Fa pena Spelacchio, l'abete rosso che illumina (si fa per dire) il Natale di Roma, giunto agonizzante alla mèta e dichiarato ufficialmente morto. Per taluni i suoi rami poco fronzuti sono un'allegoria del degrado in cui versa la capitale. In realtà quel simulacro di natura non rappresenta altro che se stesso, ed è già troppo. La sofferenza di Spelacchio, il suo grido muto, rimbombano nel pensiero, strazianti e insopportabili. Non c'è mai stata pietà per l'abete piangente, come non ce n'è per i suoi compagni di sventura, all'apparenza floridi, che adornano le piazze del mondo. Anch'essi, dopo il fulgore delle feste, giungeranno esausti al macero e nessuno vi baderà più. Nessuno ha mai badato nemmeno a Bruno, un cagnone di nove anni che un manto l'aveva, soffice e inutilmente copioso. Numerosi fruitori di social network ne avevano condiviso più volte la fotografia. Ma lo sguardo dolcissimo di Bruno, alla fine, s'è arreso. È morto là dov'era nato, forse ignorato, forse compatito da altri sguardi senza fortuna, che l'avrebbero voluto ma non ce l'hanno fatta. Perché ce ne sono tanti di problemi e tu sei un eccesso di dolore, il tuo spazio fuori misura, i tuoi anni un'escrescenza. Vegetali e animali se ne vanno senza sfogo, col nudo esistere e per questo la loro dipartita lacera il cuore. Gli umani non sono mai così inermi se non quando s'affacciano al mondo - o l'abbandonano. E lì, in quell'attimo di pura dipendenza, la parentela con gli altri viventi emerge tragicamente uguale. Dovremmo rammentarlo sempre. Ma siamo figli ingrati, e generiamo figli traditi. È il caso di Karim, il neonato siriano rimasto orbo e orfano a seguito d'un bombardamento. La Siria in guerra è sparita dai notiziari, come una Betlemme contemporanea. Karim ha perso tutto, se non la sua bellezza che rifulge tanto più intatta nella parte immacolata del volto. Ma lo sfregio, quell'atroce virgola al posto dell'occhio rammenta la casualità disattenta del suo destino. Ci dice precisamente che si è Karim quando i congeneri smettono di pensarci. Allora, come le piante e gli animali, diveniamo numeri, danni collaterali o semplicemente fatica. Karim il monocolo svela la nostra cecità interiore.

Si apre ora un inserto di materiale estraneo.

Lemma delay_nextcheck_spec (seed d t attempt : Z) :
  0 <= seed -> 0 <= t -> 0 <= d -> t + d < 2 ^ 31 ->
  exists n, delay_nextcheck seed d t attempt = Ret n /\
    (d = 0 /\ n = ZBX_JAN_2038 \/
     d <> 0 /\ delay_time seed d n /\ n <= t + d /\ (if attempt =? 0 then t < n else t <= n) /\
     (forall m, (if attempt =? 0 then t < m else t <= m) -> m < n -> m mod d <> seed mod d)).
Proof.
  intros Hseed Ht Hd Hlt. unfold delay_nextcheck. destruct (Z.eqb_spec d 0) as [|Hd0]; cbn [negb].
  { exists ZBX_JAN_2038. auto. }
  rewrite Z.quot_div_nonneg, Z.rem_mod_nonneg by lia.
  pose proof (Z.mod_pos_bound seed d ltac:(lia)). pose proof (Z.mod_pos_bound t d ltac:(lia)).
  pose proof (Z.div_mod t d ltac:(lia)) as Hdm.
  assert (0 <= d * (t / d)) by (pose proof (Z.div_pos t d); nia).
  rewrite c_int_small by lia. run.
  assert (Hm : forall k, delay_time seed d (d * (t / d) + seed mod d + k * d)).
  { intros k. split; [lia|]. rewrite Z.mod_add by lia. rewrite Z.add_comm, Z.mul_comm, Z.mod_add by lia.
    apply Z.mod_mod. lia. }
  pose proof (Hm 0) as Hm0. pose proof (Hm 1) as Hm1. rewrite Z.mul_0_l, Z.add_0_r in Hm0. rewrite Z.mul_1_l in Hm1.
  clear Hm. set (n := d * (t / d) + seed mod d) in *.
  assert (Hdone : forall m fuel, (if attempt =? 0 then t < m else t <= m) ->
    catch_up fuel (attempt =? 0) m t d = Ret m).
  { intros m [|fuel] Hb; cbn [catch_up]; destruct (attempt =? 0);
      [destruct (Z.leb_spec m t)|destruct (Z.ltb_spec m t)|destruct (Z.leb_spec m t)|destruct (Z.ltb_spec m t)]; done || lia. }
  assert (Hcase : (if attempt =? 0 then t < n else t <= n) \/ ~ (if attempt =? 0 then t < n else t <= n))
    by (destruct (attempt =? 0); lia).
  destruct Hcase as [Hb | Hb].
  - exists n. rewrite Hdone by done. split; [done|right]. split_and!; try done; [lia|]. intros m Hbm Hmn E.
    pose proof (phase_gap seed d n m ltac:(lia) (proj2 Hm0) E Hmn). destruct (attempt =? 0); lia.
  - exists (n + d). split; cycle 1.
    { right. split_and!; try done; [destruct (attempt =? 0); lia..|]. intros m Hbm Hmn E.
      pose proof (phase_gap seed d (n + d) m ltac:(lia) (proj2 Hm1) E Hmn). destruct (attempt =? 0); lia. }
    cbn [catch_up]. replace (if attempt =? 0 then n <=? t else n <? t) with true
      by (destruct (attempt =? 0); symmetry; [apply Z.leb_le|apply Z.ltb_lt]; lia).
    rewrite c_int_small by (destruct (attempt =? 0); lia). run.
    apply (Hdone (n + d) 1%nat). destruct (attempt =? 0); lia.
Qed.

Il Natale ha senso solo qui. Esiste per i Karim, per i numeri, per gli accidenti della storia, per chi non ha potere né riscatto. Il fanciullo divino non è un Dio dolciastro, ma condivisione dell'estrema fralezza; l'attimo più puro della vicenda umana ma anche il più prossimo allo stato naturale, dove la casa è una grotta o una stalla, con armenti e fieno. Natale giunge come un rifiuto delle gerarchie e dei grattacieli mentali che l'uomo erige quando s'illude di saperne di più, e prevarica sugli altri.

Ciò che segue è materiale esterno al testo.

Lemma encode_group_digits (a b c : Z) (m1 m2 : bool) :
  is_u8 a -> is_u8 b -> is_u8 c -> let n := group24 a b c in
  encode_group a b c m1 m2 =
    [b64_char n 0; b64_char n 1; if m1 then b64_char n 2 else 61; if m2 then b64_char n 3 else 61].
Proof.
  intros Ha Hb Hc. cbn zeta. destruct (digit_values a b c Ha Hb Hc) as (E0 & E1 & E2 & E3). unfold is_u8 in *.
  unfold encode_group, b64_char. rewrite E0, E1, E2, E3.
  change 63 with (2 ^ 6 - 1). change 15 with (2 ^ 4 - 1). change 3 with (2 ^ 2 - 1).
  rewrite !land_ones_mod, !Z.shiftl_mul_pow2, !Z.shiftr_div_pow2 by lia.
  rewrite !lor_disjoint_add_r by zlia. change (2 ^ 2) with 4. change (2 ^ 4) with 16. change (2 ^ 6) with 64.
  rewrite (Z.mod_small (a / 4)) by zlia. done.
Qed.

Lemma b64_length (s : list Z) : Z.of_nat (length (b64 s)) = (Z.of_nat (length s) + 2) / 3 * 4.
Proof.
  induction s as [|a|a b|a b c s IH] using bytes3_ind; [done..|]. cbn [b64 length]. cbn zeta. cbn [length]. zlia.
Qed.

(** The limit of the output: complete groups of four within it. *)
Lemma encode_loop_exact (s : list Z) (written : Z) :
  Forall is_u8 s -> 0 <= written -> written + Z.of_nat (length (b64 s)) < ZBX_MAX_B64_LEN ->
  encode_loop s written = b64 s.
Proof.
  assert (H0 : is_u8 0) by (unfold is_u8; lia).
  revert written. induction s as [|a|a b|a b c s IH] using bytes3_ind; intros w Hs Hw Hlen; [done|..];
    inversion_clear Hs as [|? ? Ha Hs']; cbn [b64 encode_loop] in *; cbn zeta in *; cbn [length] in Hlen;
    (destruct (Z.ltb_spec (ZBX_MAX_B64_LEN - 5) w); [lia|]).
  - by rewrite encode_group_digits.
  - inversion_clear Hs' as [|? ? Hb _]. by rewrite encode_group_digits.
  - inversion_clear Hs' as [|? ? Hb Hs'']. inversion_clear Hs'' as [|? ? Hc Hs]. rewrite encode_group_digits by done.
    cbn [app]. rewrite IH; [done|done|lia|lia].
Qed.

Lemma b64_app (s1 s2 : list Z) (k : nat) : length s1 = (3 * k)%nat -> b64 (s1 ++ s2) = b64 s1 ++ b64 s2.
Proof.
  revert k. induction s1 as [|a|a b|a b c s IH] using bytes3_ind; intros k Hk; cbn [length] in Hk; [done|lia|lia|].
  cbn [b64 app]. cbn zeta. cbn [app]. rewrite (IH (k - 1)%nat) by lia. done.
Qed.

Lemma write_bytes_end (pre l : list Z) (rest : list (option Z)) :
  (length l <= length rest)%nat ->
  write_bytes (map Some pre ++ rest) (Z.of_nat (length pre)) l = Ret (map Some (pre ++ l) ++ drop (length l) rest).
Proof.
  intros Hl. unfold write_bytes. rewrite length_app, length_map, Nat2Z.id.
  destruct (Z.leb_spec 0 (Z.of_nat (length pre))); [|lia].
  destruct (Z.leb_spec (Z.of_nat (length pre) + Z.of_nat (length l)) (Z.of_nat (length pre + length rest))); [|lia].
  cbn [andb]. rewrite map_app, <- app_assoc.
  rewrite take_app_length' by (by rewrite length_map).
  rewrite <- drop_drop, drop_app_length' by (by rewrite length_map). done.
Qed.

Lemma encode_exact (s : list Z) :
  Forall is_u8 s -> s <> [] -> Z.of_nat (length s) <= c_per_block -> zbx_base64_encode s = b64 s ++ [0].
Proof.
  intros Hs Hne Hl. pose proof (b64_length s) as Hb. change c_per_block with 12285 in Hl.
  unfold zbx_base64_encode. rewrite encode_loop_exact by (done || (unfold ZBX_MAX_B64_LEN; zlia)). by destruct s.
Qed.

(** The next block of [l] bytes is written over the NUL of the last one. *)
Lemma encode_block_step (done blk : list Z) (rest : list (option Z)) :
  Forall is_u8 blk -> blk <> [] -> Z.of_nat (length blk) <= c_per_block -> (length (b64 blk) < length rest)%nat ->
  exists rest', write_bytes (map Some done ++ rest) (Z.of_nat (length done)) (zbx_base64_encode blk) =
    Ret (map Some (done ++ b64 blk) ++ rest') /\ (length rest' + length (b64 blk) = length rest)%nat.
Proof.
  intros Hb Hne Hl Hr. rewrite encode_exact by done. rewrite write_bytes_end by (rewrite length_app; cbn; lia).
  exists (Some 0 :: drop (length (b64 blk ++ [0])) rest). split.
  - f_equal. rewrite app_assoc, map_app, <- app_assoc. done.
  - cbn [length]. rewrite length_drop, length_app. cbn [length]. lia.
Qed.

Lemma c_per_block_nat : Z.of_nat (Z.to_nat c_per_block) = 12285 /\ c_per_block = 12285 /\ b_per_block = 16380.
Proof. split; [rewrite Z2Nat.id; reflexivity || discriminate|split; reflexivity]. Qed.

Lemma encode_blocks_spec (n : nat) (s out : list Z) (rest : list (option Z)) :
  Forall is_u8 s -> Z.of_nat n * 12285 <= Z.of_nat (length s) -> Z.of_nat n * 16380 < Z.of_nat (length rest) ->
  exists s' out' rest', encode_blocks n s (Z.of_nat (length out)) (map Some out ++ rest) =
      Ret (s', Z.of_nat (length out'), map Some out' ++ rest') /\
    out' ++ b64 s' = out ++ b64 s /\ Forall is_u8 s' /\
    Z.of_nat (length s') = Z.of_nat (length s) - Z.of_nat n * 12285 /\
    Z.of_nat (length rest') = Z.of_nat (length rest) - Z.of_nat n * 16380.
Proof.
  destruct c_per_block_nat as (HC & HC' & HB). revert s out rest.
  induction n as [|n IH]; intros s out rest Hs Hlen Hrest; cbn [encode_blocks].
  { exists s, out, rest. split_and!; done || lia. }
  set (C := Z.to_nat c_per_block) in *. set (blk := take C s).
  assert (Hblk : length blk = C) by (unfold blk; rewrite length_take; lia).
  pose proof (b64_length blk) as Hbl. rewrite Hblk, HC in Hbl. change ((12285 + 2) / 3 * 4) with 16380 in Hbl.
  destruct (encode_block_step out blk rest) as (rest1 & -> & Hr1);
    [by apply Forall_take|intros E; rewrite E in Hblk; cbn in Hblk; lia|lia|lia|]. run.
  rewrite HB. replace (Z.of_nat (length out) + 16380) with (Z.of_nat (length (out ++ b64 blk)))
    by (rewrite length_app; lia).
  destruct (IH (drop C s) (out ++ b64 blk) rest1) as (s' & out' & rest' & -> & H1 & H2 & H3 & H4);
    [by apply Forall_drop|rewrite length_drop; lia|lia|].
  exists s', out', rest'. split_and!; [done| |done|rewrite H3, length_drop; lia|lia].
  rewrite H1, <- app_assoc. f_equal. rewrite <- (b64_app blk (drop C s) 4095); [by unfold blk; rewrite take_drop|].
  clear - Hblk HC. lia.
Qed.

Abbiamo visto tanti presepi viventi in questi ultimi anni. L'immagine più veridica, che riassume le storie di tutti i dimenticati, è oggi proprio quella dei cristiani mediorientali. Ecco dunque, nei campi profughi, numerose Marie con bambino, anch'esse strappate alla loro terra, perfino da una Betlemme in cui oggi i fedeli in Cristo si contano sulle dita d'una mano. Se della Siria non si parla più, di costoro, dispersi in innumerevoli Egitto, i "mass-media" non hanno mai parlato. Tantomeno in Occidente, più occupato a smontare presepi di gesso che a badare a quelli autentici. Essi hanno fede. In noi, oltre noi. Ma a noi è demandato il compito di non spegnerla, di tornare in basso, alla pianura, alla relazione. Altrimenti sarà soltanto un altro giorno passato invano, un intoppo, un eccesso. Una festa collaterale.